━━━━━ TASK INPUTS ━━━━━
(** ** Properties *)

(** C23: joining a node moves keys only to that node: on a non-empty ring every
    key is afterwards owned by the new node or by its previous owner. *)
Theorem ring_join_moves_only_to_new (ring : Ring) (id : Z) (key : bytes) :
  map_sorted ring → ring ≠ [] →
  ring_queryNode key (ring_addNodeToHash id ring) = Ok id ∨
  ring_queryNode key (ring_addNodeToHash id ring) = ring_queryNode key ring.
Proof.
  unfold ring_queryNode, ring_addNodeToHash. rewrite add_points_foldl.
  generalize (points VIRTUAL_REPLICAS id) as ps. intros ps. revert ring.
  induction ps as [|p ps IH]; intros ring Hs Hne; simpl; [by right|].
  destruct (IH (map_assign p id ring)) as [H|H]; [eauto with kvjet| |by left|].
  - destruct (map_assign_head p id ring) as (? & ? & ? & -> & _). done.
  - rewrite H. by apply ring_query_assign.
Qed.

(** Removing a node moves only that node's keys, provided its ring points
    are its own: a key owned by another node keeps its owner. *)
Theorem ring_leave_keeps_other_owners (ring : Ring) (id owner : Z) (key : bytes) :
  map_sorted ring → (∀ p v, p ∈ node_points id → map_find p ring = Some v → v = id) →
  ring_queryNode key ring = Ok owner → owner ≠ id →
  ring_queryNode key (ring_delNodeToHash id ring) = Ok owner.
Proof.
  unfold ring_queryNode, ring_delNodeToHash, node_points. rewrite del_points_foldl.
  generalize (points VIRTUAL_REPLICAS id) as ps. intros ps. revert ring.
  induction ps as [|p ps IH]; intros ring Hs Hown Hq Hne; simpl; [done|]. apply IH; [eauto with kvjet| | |done].
  - intros q v Hq' Hf. rewrite map_find_erase in Hf by done.
    destruct (q =? p); [done|]. by apply (Hown q); [right|].
  - apply (ring_query_erase _ _ id); try done. intros v. apply Hown. left.
Qed.

(** Two processes that know the same nodes have the same ring, in whatever
    order they learnt of them, and removing a node undoes its insertion, as
    long as no two nodes share a ring point. *)
Theorem ring_order_independent (ids ids' : list Z) (id : Z) :
  ids ≡ₚ ids' → disjoint_points (id :: ids) → id ∉ ids →
  ring_of ids = ring_of ids' ∧ ring_delNodeToHash id (ring_of (id :: ids)) = ring_of ids.
Proof.
  intros Hp Hd Hid.
  assert (disjoint_points ids) as Hd' by (eapply disjoint_points_sub; [|done]; intros x Hx; by right).
  split; [symmetry; by apply ring_of_perm|].
  apply ring_of_ext; [eauto using ring_of_sorted with kvjet|done|]. intros p v.
  rewrite ring_del_find by apply ring_of_sorted. case_decide as Hpt.
  - split; [done|]. intros [Hv Hpv]. destruct Hid.
    rewrite (disjoint_points_spec (id :: ids) id v p); [done..|left|by right|done|done].
  - rewrite ring_of_find, elem_of_cons by done. naive_solver.
Qed.

(** The point hash is a permutation of [uint64_t], so two nodes share a
    ring point exactly when one identifier is reached from the other by
    hashing it fewer than 160 times. *)
Theorem ring_points_collide_iff (a b : Z) :
  is_u64 a → is_u64 b →
  (∃ p, p ∈ node_points a ∧ p ∈ node_points b) ↔
  ∃ d, (d < VIRTUAL_REPLICAS)%nat ∧ (b = orbit d a ∨ a = orbit d b).
Proof.
  intros Ha Hb. unfold node_points. split.
  - intros (p & Hpa & Hpb). apply points_elem in Hpa as (d & Hd & ->).
    apply points_elem in Hpb as (e & He & Heq). destruct (Nat.le_ge_cases d e).
    + exists (e - d)%nat. split; [lia|]. right.
      apply (orbit_meet (S d) (S e) a b); [done|done|lia|done].
    + exists (d - e)%nat. split; [lia|]. left.
      apply (orbit_meet (S e) (S d) b a); [done|done|lia|done].
  - assert (∀ x d, (d < VIRTUAL_REPLICAS)%nat →
      orbit VIRTUAL_REPLICAS x ∈ points VIRTUAL_REPLICAS x ∧
      orbit VIRTUAL_REPLICAS x ∈ points VIRTUAL_REPLICAS (orbit d x)) as H.
    { intros x d Hd. rewrite !points_elem. split.
      - exists (VIRTUAL_REPLICAS - 1)%nat. split; [lia|].
        by replace (S (VIRTUAL_REPLICAS - 1)) with VIRTUAL_REPLICAS by lia.
      - exists (VIRTUAL_REPLICAS - d - 1)%nat. split; [lia|]. unfold orbit.
        rewrite <- Nat.iter_add.
        by replace (S (VIRTUAL_REPLICAS - d - 1) + d)%nat with VIRTUAL_REPLICAS by lia. }
    intros (d & Hd & [->| ->]); eexists; split; by apply (H _ d).
Qed.

(** C24: with at least [N] owners on the ring, [queryReplicas] ends within one
    turn of the ring and returns [N] different nodes, the first of which is the
    key's owner. *)
Theorem ring_replicas_distinct (ring : Ring) (self : Z) (key : bytes) (N : nat) :
  (0 < N)%nat → (N <= size (owners ring))%nat →
  ∃ r owner, ring_queryReplicas (S (length ring)) self key N ring = Ok r ∧
    length r = N ∧ NoDup r ∧ (∀ node, node ∈ r → node ∈ owners ring) ∧
    ring_queryNode key ring = Ok owner ∧ head r = Some owner.
Proof.
  intros Hpos HN. assert (ring ≠ []) as Hne by (intros ->; pose proof (owners_size []) as H; simpl length in H; lia).
  set (s := ring_start (Cluster_hash_str key) ring).
  pose proof (ring_start_lt (Cluster_hash_str key) ring Hne) as Hs. fold s in Hs.
  destruct (replicas_loop_ok ring N s (length ring) 0 [] ∅ Hs HN) as (r & seen & t & Hr & Hinv & Hlen);
    [by apply loop_inv_start|simpl; lia|lia|].
  rewrite probe_0 in Hr by done.
  destruct (ring_start_node (Cluster_hash_str key) ring Hne) as (owner & Hq & Hn).
  destruct Hinv as [[Hnd Hseen Hown] _ Hhead]. exists r, owner. split_and!; try done.
  - unfold ring_queryReplicas. by destruct ring.
  - intros node Hnode. apply Hown. subst seen. by apply elem_of_list_to_set.
  - rewrite Hhead. destruct t; [|done]. destruct r; [simpl in *; lia|done].
Qed.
━━━━━
All that should be written out is the stretch of lines above between the one holding "(** C24: with" and the one holding "set (s := ring_start", inclusive, exactly as given.

(** C24: with at least [N] owners on the ring, [queryReplicas] ends within one
    turn of the ring and returns [N] different nodes, the first of which is the
    key's owner. *)
Theorem ring_replicas_distinct (ring : Ring) (self : Z) (key : bytes) (N : nat) :
  (0 < N)%nat → (N <= size (owners ring))%nat →
  ∃ r owner, ring_queryReplicas (S (length ring)) self key N ring = Ok r ∧
    length r = N ∧ NoDup r ∧ (∀ node, node ∈ r → node ∈ owners ring) ∧
    ring_queryNode key ring = Ok owner ∧ head r = Some owner.
Proof.
  intros Hpos HN. assert (ring ≠ []) as Hne by (intros ->; pose proof (owners_size []) as H; simpl length in H; lia).
  set (s := ring_start (Cluster_hash_str key) ring).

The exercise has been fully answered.